Personal information
- Full name: Ignacio Nahuel Suárez Ferreira
- Date of birth: 5 February 2002 (age 24)
- Place of birth: Paysandú, Uruguay
- Height: 1.84 m (6 ft 0 in)
- Position: Goalkeeper

Team information
- Current team: Nacional
- Number: 25

Youth career
- Nacional

Senior career*
- Years: Team / Apps / (Gls)
- 2023–: Nacional / 21 / (0)

International career
- 2017: Uruguay U15 / 17 / (0)
- 2018–2019: Uruguay U17 / 7 / (0)
- 2024: Uruguay U23 / 1 / (0)

= Ignacio Suárez (footballer) =

Uruguayan footballer (born 2002)

Ignacio Nahuel Suárez Ferreira (born 5 February 2002) is a Uruguayan professional footballer who plays as a goalkeeper for Nacional.

==Life and career==
Suárez is a native of Paysandú, Uruguay. Suárez operates as a goalkeeper. He has been described as "has a good aerial game, very good technique and exit with his feet". Suárez has regarded Germany international Marc-André ter Stegen as his football idol. Suárez started his career with Uruguayan side Nacional. On 11 November 2023, he debuted for the club during a 1-1 draw with Fénix.

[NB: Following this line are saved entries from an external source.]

(** * Pre-selection of 2-prong and 3-prong heavy-flavour candidates

    A shallow embedding of the candidate selection and of the combinatorial
    loops of [PWGHF/TableProducer/HFTrackIndexSkimsCreator.cxx]
    (struct [HfTrackIndexSkimsCreator] and the single-track helper of
    [HfTagSelTracks]), with the properties of the selection bitmask, of
    the mass window, of the pT-bin lookup and of the table rows it fills.

    Conventions of the embedding:
    - a C++ [double]/[float] is a rational [Q]; comparisons are the exact
      ones, [pow(x, 2)] is [x ^ 2];
    - a C++ [int] is a [Z]; the bitmaps only ever hold values between 0 and
      [BIT(n) - 1], far from any wrap-around;
    - arrays and [std::vector]s are lists, read with [!!!] and written with
      [<[i:=x]>] / [alter];
    - parameters taken by reference ([cutStatus], [whichHypo], [isSelected])
      and function-local [static] vectors are threaded as explicit state;
    - the external helpers ([RecoDecay], the DCA fitter) are interfaces. *)

From Stdlib Require Import ZArith QArith Qabs Bool Lia Lqa.
From stdpp Require Import base list strings.

Local Open Scope Z_scope.

(* ===================================================================== *)
(** ** Scalars and bit macros *)
(* ===================================================================== *)

#[global] Instance Q_inhabited : Inhabited Q := populate 0%Q.

(** [x < y], [x >= y], [x > y] on doubles. *)
Definition ltb (x y : Q) : bool :=
  match (x ?= y)%Q with Lt => true | _ => false end.
Definition geb (x y : Q) : bool :=
  match (x ?= y)%Q with Lt => false | _ => true end.
Definition gtb (x y : Q) : bool :=
  match (x ?= y)%Q with Gt => true | _ => false end.

(** ROOT's [BIT(n)], [TESTBIT(n, i)] and [CLRBIT(n, i)]:
    [1 << n], [(n & BIT(i)) != 0] and [n &= ~BIT(i)]. *)
Definition BIT (n : Z) : Z := Z.shiftl 1 n.
Definition TESTBIT (n i : Z) : bool := negb (Z.land n (BIT i) =? 0).
Definition CLRBIT (n i : Z) : Z := Z.land n (Z.lnot (BIT i)).

(** enum CandidateType *)
Definition Cand2Prong : Z := 0.
Definition Cand3Prong : Z := 1.
Definition CandV0bachelor : Z := 2.

(* ===================================================================== *)
(** ** Cut tables and pT bins *)
(* ===================================================================== *)

(** [LabeledArray<double>]: the column map from a cut name to its column
    and the values, one row per pT bin.  The class itself belongs to the
    framework; [colmap_find a name] is [a.colmap.find(name)->second] and
    [get a y x] is [a.get(y, x)].  Both are only meaningful for a
    registered name and an index in range (the source dereferences
    unchecked there); the embedding answers column 0 and value 0
    otherwise. *)
Record LabeledArray := {
  colmap : list (string * nat);
  values : list (list Q)
}.

#[global] Instance LabeledArray_inhabited : Inhabited LabeledArray :=
  populate {| colmap := []; values := [] |}.

Fixpoint colmap_lookup (m : list (string * nat)) (name : string) : option nat :=
  match m with
  | [] => None
  | (k, c) :: m' => if String.eqb k name then Some c else colmap_lookup m' name
  end.

Definition colmap_find (a : LabeledArray) (name : string) : nat :=
  default 0%nat (colmap_lookup (colmap a) name).

Definition get (a : LabeledArray) (y : Z) (x : nat) : Q :=
  (values a !!! Z.to_nat y) !!! x.

Definition get_label (a : LabeledArray) (y : Z) (name : string) : Q :=
  get a y (colmap_find a name).

(** Modelled from the spec: [findBin], the pT-bin lookup of the
    selector-cuts header [PWGHF/Core/HFSelectorCuts.h], whose code is not
    among the sources modelled here.  Given the bin edges and a pT value it
    returns the zero-based index [i] with [edges[i] <= pT < edges[i+1]], or
    the sentinel [-1] when there is none.  [findBin_from i] is the scan from
    a bin numbered [i]. *)
Fixpoint findBin_from (i : Z) (edges : list Q) (pT : Q) : Z :=
  match edges with
  | lo :: ((hi :: _) as rest) =>
      if geb pT lo && ltb pT hi then i else findBin_from (i + 1) rest pT
  | _ => -1
  end.

(** Modelled from the spec: [findBin edges pT], the scan from bin 0. *)
Definition findBin (edges : list Q) (pT : Q) : Z := findBin_from 0 edges pT.

(** Edges strictly increasing. *)
Fixpoint increasing (edges : list Q) : Prop :=
  match edges with
  | lo :: ((hi :: _) as rest) => (lo < hi)%Q /\ increasing rest
  | _ => True
  end.

(* ===================================================================== *)
(** ** External kinematics *)
(* ===================================================================== *)

Definition array3 : Type := Q * Q * Q.

(** The [RecoDecay] helpers used by the selections.  They involve square
    roots and are kept as an interface:
    [Pt] of the sum of the given momenta, the squared invariant mass [M2] of
    momenta under a mass assignment, the cosine of the pointing angle
    [CPA primVtx secVtx pVec] and the [distance] between two points. *)
Class RecoDecay := {
  Pt : list array3 -> Q;
  M2 : list array3 -> list Q -> Q;
  CPA : array3 -> array3 -> array3 -> Q;
  distance : array3 -> array3 -> Q
}.

(** [RecoDecay::PVec]: sum of 3-momenta. *)
Definition add3 (a b : array3) : array3 :=
  let '(ax, ay, az) := a in
  let '(bx, by_, bz) := b in
  (ax + bx, ay + by_, az + bz)%Q.

Definition PVec (l : list array3) : array3 :=
  match l with
  | [] => (0, 0, 0)%Q
  | a :: l' => fold_left add3 l' a
  end.

(** A row of the joined track table, with the columns the task reads. *)
Record Track := {
  globalIndex : Z;
  signed1Pt : Q;
  isSelProng : Z;
  pxProng : Q;
  pyProng : Q;
  pzProng : Q;
  dcaXY : Q
}.

Definition momentum (t : Track) : array3 := (pxProng t, pyProng t, pzProng t).

(* ===================================================================== *)
(** ** HfTagSelTracks::isSelectedTrack *)
(* ===================================================================== *)

Definition isSelectedTrack (pTBinsTrack : list Q)
    (cutsSingleTrack : list LabeledArray)
    (hfTrack_pt : Q) (dca : Q * Q) (candType : nat) : bool :=
  let pTBinTrack := findBin pTBinsTrack hfTrack_pt in
  if pTBinTrack =? -1 then false
  else if ltb (Qabs (fst dca))
            (get_label (cutsSingleTrack !!! candType) pTBinTrack "min_dcaxytoprimary")
  then false
  else if gtb (Qabs (fst dca))
            (get_label (cutsSingleTrack !!! candType) pTBinTrack "max_dcaxytoprimary")
  then false
  else true.

(* ===================================================================== *)
(** ** HfTrackIndexSkimsCreator: configuration and selection state *)
(* ===================================================================== *)

(** [N2ProngDecays] and [N3ProngDecays] of the decay-type enums: the three
    2-prong decays (D0 -> pi K, J/psi -> e e, J/psi -> mu mu) and the four
    3-prong decays (D+, Lc, Ds, Xic) that [init] fills in and that the
    cut-status tables have columns for. *)
Definition n2ProngDecays : nat := 3.
Definition n3ProngDecays : nat := 4.
Definition nCuts2Prong : nat := 4.
Definition nCuts3Prong : nat := 4.

(** The configurables ([pTTolerance] is 0.1 GeV/c unless configured) and
    the arrays filled by [init]. *)
Record Config := {
  debug : bool;
  do3prong : Z;
  pTTolerance : Q;
  arrMass2Prong : list (list (list Q));
  arrMass3Prong : list (list (list Q));
  cut2Prong : list LabeledArray;
  pTBins2Prong : list (list Q);
  cut3Prong : list LabeledArray;
  pTBins3Prong : list (list Q)
}.

(** The selections of a candidate: the pT-bin lookup, then the cuts on the
    invariant mass, on the product of impact parameters, on the cosine of
    the pointing angle and on the decay length. *)
Inductive Stage := StagePt | StageMass | StageD0D0 | StageCosp | StageDecL.

#[global] Instance Stage_eq_dec : EqDecision Stage.
Proof. solve_decision. Defined.

(** What a selection function reads and writes through its reference
    parameters: the cut-status matrix, the mass-hypothesis array and the
    selection bitmap.  [evaluated] is a ghost record of the cut blocks that
    were entered, as (decay, stage), oldest first; no code reads it. *)
Record CandState := {
  cutStatus : list (list bool);
  whichHypo : list Z;
  isSelected : Z;
  evaluated : list (nat * Stage)
}.

Definition clrbit_isSelected (i : nat) (st : CandState) : CandState :=
  {| cutStatus := cutStatus st; whichHypo := whichHypo st;
     isSelected := CLRBIT (isSelected st) (Z.of_nat i);
     evaluated := evaluated st |}.

(** [cutStatus[i][c] = false] *)
Definition clear_cutStatus (i c : nat) (st : CandState) : CandState :=
  {| cutStatus := alter (fun row => <[c:=false]> row) i (cutStatus st);
     whichHypo := whichHypo st; isSelected := isSelected st;
     evaluated := evaluated st |}.

Definition set_whichHypo (i : nat) (w : Z) (st : CandState) : CandState :=
  {| cutStatus := cutStatus st; whichHypo := <[i:=w]> (whichHypo st);
     isSelected := isSelected st; evaluated := evaluated st |}.
(** * UVM testbench generator: a shallow embedding of [UVM_Tb_generator.py]

    The script reads a small CSV description of a DUT and its bus
    interfaces and writes a tree of SystemVerilog/UVM skeleton files plus
    a cumulative [README.txt].  This development embeds the script as
    Rocq functions and proves properties of the parser, of the five
    generators and of the whole run.

    Conventions of the embedding.
    - A Python [str] is a [string]; a character is an [ascii].  Case
      mapping and white space follow Python on the ASCII range; bytes
      above 127 (the UTF-8 encoding of the few non-ASCII characters the
      script prints) are left untouched by [lower], [upper] and [strip].
    - [csv.reader] is outside the script: the parser is embedded from the
      point where it receives the rows, each row a list of cells.
    - The file system is a finite map from path to content; [print] is a
      list of the printed arguments.  Directories are not recorded and an
      [open] for writing is taken to succeed: the script calls
      [os.makedirs] on the directory it builds each path from, which is
      the directory of the file unless an interface name has a slash in
      it.  Paths are compared as strings.
    - [os.getcwd()] is the section variable [cwd]; [os.path.join] is the
      POSIX one.
    - The time stamp and interpreter banner the script prints before
      parsing, and the mirroring of the console into [Py_log.txt], are
      left out.
    - [int] has no bound on the number of digits it reads (the bound of
      recent interpreters is a setting of the interpreter, not of the
      script); [textwrap.dedent] is the one of Python 3.13 and before. *)

From Stdlib Require Import ZArith Ascii String List Lia Bool.
From stdpp Require Import base option list strings gmap pretty.

Local Open Scope Z_scope.

(** ** Python built-ins used by the script *)

Module Py.

Definition nl : string := String "010"%char "".
Definition tab : string := String "009"%char "".
Definition dq : string := String "034"%char "".

(** [str.isspace] on one ASCII character: TAB..CR, FS..US and SPACE. *)
Definition isspace (c : ascii) : bool :=
  let n := N_of_ascii c in
  (((9 <=? n) && (n <=? 13)) || ((28 <=? n) && (n <=? 32)))%N.

Fixpoint lstrip (s : string) : string :=
  match s with
  | String c s' => if isspace c then lstrip s' else s
  | EmptyString => EmptyString
  end.

Fixpoint rstrip (s : string) : string :=
  match s with
  | String c s' =>
      match rstrip s' with
      | EmptyString => if isspace c then EmptyString else String c EmptyString
      | r => String c r
      end
  | EmptyString => EmptyString
  end.

(** [s.strip()] *)
Definition strip (s : string) : string := rstrip (lstrip s).

Fixpoint smap (f : ascii -> ascii) (s : string) : string :=
  match s with
  | String c s' => String (f c) (smap f s')
  | EmptyString => EmptyString
  end.

Definition lower_char (c : ascii) : ascii :=
  let n := N_of_ascii c in
  if ((65 <=? n) && (n <=? 90))%N then ascii_of_N (n + 32) else c.

Definition upper_char (c : ascii) : ascii :=
  let n := N_of_ascii c in
  if ((97 <=? n) && (n <=? 122))%N then ascii_of_N (n - 32) else c.

(** [s.lower()] and [s.upper()] *)
Definition lower : string -> string := smap lower_char.
Definition upper : string -> string := smap upper_char.

(** [s.replace(a, b)] for one-character [a] and [b] *)
Definition replace_char (a b : ascii) : string -> string :=
  smap (fun c => if Ascii.eqb c a then b else c).

(** [a in s] for a one-character [a] *)
Fixpoint contains (a : ascii) (s : string) : bool :=
  match s with
  | String c s' => Ascii.eqb c a || contains a s'
  | EmptyString => false
  end.

(** [s.split(a)] for a one-character separator: never the empty list. *)
Fixpoint split (a : ascii) (s : string) : list string :=
  match s with
  | String c s' =>
      if Ascii.eqb c a then EmptyString :: split a s'
      else match split a s' with
           | h :: t => String c h :: t
           | [] => [String c EmptyString]
           end
  | EmptyString => [EmptyString]
  end.

(** [sep.join(l)] *)
Fixpoint join (sep : string) (l : list string) : string :=
  match l with
  | [] => ""
  | [x] => x
  | x :: l' => x +:+ sep +:+ join sep l'
  end.

(** The concatenation of successive [f.write] arguments. *)
Fixpoint concat (l : list string) : string :=
  match l with
  | [] => ""
  | x :: l' => x +:+ concat l'
  end.

(** Truth value of a string: non-empty. *)
Definition truthy (s : string) : bool :=
  match s with EmptyString => false | _ => true end.

(** Truth value of an optional string ([None] is false). *)
Definition truthy_opt (o : option string) : bool :=
  match o with Some s => truthy s | None => false end.

Definition digit_of (c : ascii) : option Z :=
  let n := N_of_ascii c in
  if ((48 <=? n) && (n <=? 57))%N then Some (Z.of_N n - 48) else None.

(** Digits of a decimal literal after its sign: groups of digits separated
    by single underscores. [us] records that the previous character was an
    underscore. *)
Fixpoint int_digits (s : string) (acc : Z) (us : bool) : option Z :=
  match s with
  | EmptyString => if us then None else Some acc
  | String c s' =>
      if Ascii.eqb c "_"%char then
        if us then None else int_digits s' acc true
      else match digit_of c with
           | Some d => int_digits s' (10 * acc + d) false
           | None => None
           end
  end.

Definition int_unsigned (s : string) : option Z :=
  match s with
  | String c _ =>
      match digit_of c with
      | Some _ => int_digits s 0 false
      | None => None
      end
  | EmptyString => None
  end.

(** [int(s)] in base ten; [None] stands for [ValueError]. *)
Definition int (s : string) : option Z :=
  match strip s with
  | String "+"%char s' => int_unsigned s'
  | String "-"%char s' => Z.opp <$> int_unsigned s'
  | s' => int_unsigned s'
  end.

(** [str(n)] for an [int] *)
Definition str_int (n : Z) : string := pretty n.

(** Text of an optional value in an f-string: [None] prints as such. *)
Definition str_opt (o : option string) : string := default "None" o.

Definition hex_digit (n : N) : ascii :=
  if (n <? 10)%N then ascii_of_N (48 + n) else ascii_of_N (87 + n).

(** One character of [repr(s)], inside the quote character [q]. *)
Definition repr_char (q c : ascii) : string :=
  let n := N_of_ascii c in
  if Ascii.eqb c "\"%char then "\\"
  else if Ascii.eqb c q then String "\"%char (String q "")
  else if (n =? 9)%N then "\t"
  else if (n =? 10)%N then "\n"
  else if (n =? 13)%N then "\r"
  else if ((n <? 32) || (n =? 127))%N then
    "\x" +:+ String (hex_digit (n / 16)) (String (hex_digit (n mod 16)) "")
  else String c "".

Fixpoint repr_body (q : ascii) (s : string) : string :=
  match s with
  | String c s' => repr_char q c +:+ repr_body q s'
  | EmptyString => EmptyString
  end.
(** * Student dashboard: score engine and rule-based assistant

    A shallow embedding of [src/js/model.js] (classes [StudentModel] and
    [AssistantModel]) together with the helpers of [Utils] they call, and
    the properties the specification states of them.  Further parts cover
    the rest of the model (deleting, clearing, undoing, searching), the
    validators and the escaping of [Utils], the formatting of a chat
    message ([src/js/assistantView.js]), the activity log
    ([src/js/activityModel.js]) and the rows of the students table
    ([src/js/controller.js]), with properties read off the code.

    Modelling conventions.
    - A JavaScript Number is an IEEE-754 binary64 value: Rocq's primitive
      [float].  Arithmetic and comparisons are the primitive ones, so NaN,
      the infinities and rounding behave as they do in the engine.  Text is
      read into a Number, and a Number written as text, with correct
      rounding and the shortest digits that read back.
    - A JavaScript string is a [string] whose characters are read as ASCII
      code units: white space, letter case and word characters are the
      ASCII ones.
    - Objects live in a heap of records; an array of objects is a list of
      heap locations.  Arrays of primitives (tags, score histories) are
      immutable list values: the source only ever replaces them.
    - Records are typed: a name or an id is a string, a score history is
      not an array or is an array of Numbers and, where JSON wrote a Number
      that is not finite, of [null].  The store holds objects; the one
      place where something else can enter it, a failing import, is
      modelled as such.  A method that can throw returns a [result]. *)

Set Warnings "-inexact-float".
From Stdlib Require Import ZArith Floats Ascii String Lia.
From stdpp Require Import base option list.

He is a Uruguay youth international. He has played for the Uruguay national under-15 football team, the Uruguay national under-17 football team, and the Uruguay national under-23 football team. He made seventeen appearance and scored zero goals while playing for the Uruguay national under-15 football team. He made seven appearances and scored zero goals while playing for the Uruguay national under-17 football team. In January 2024, Suárez was named in Uruguay's squad for the 2024 CONMEBOL Pre-Olympic Tournament.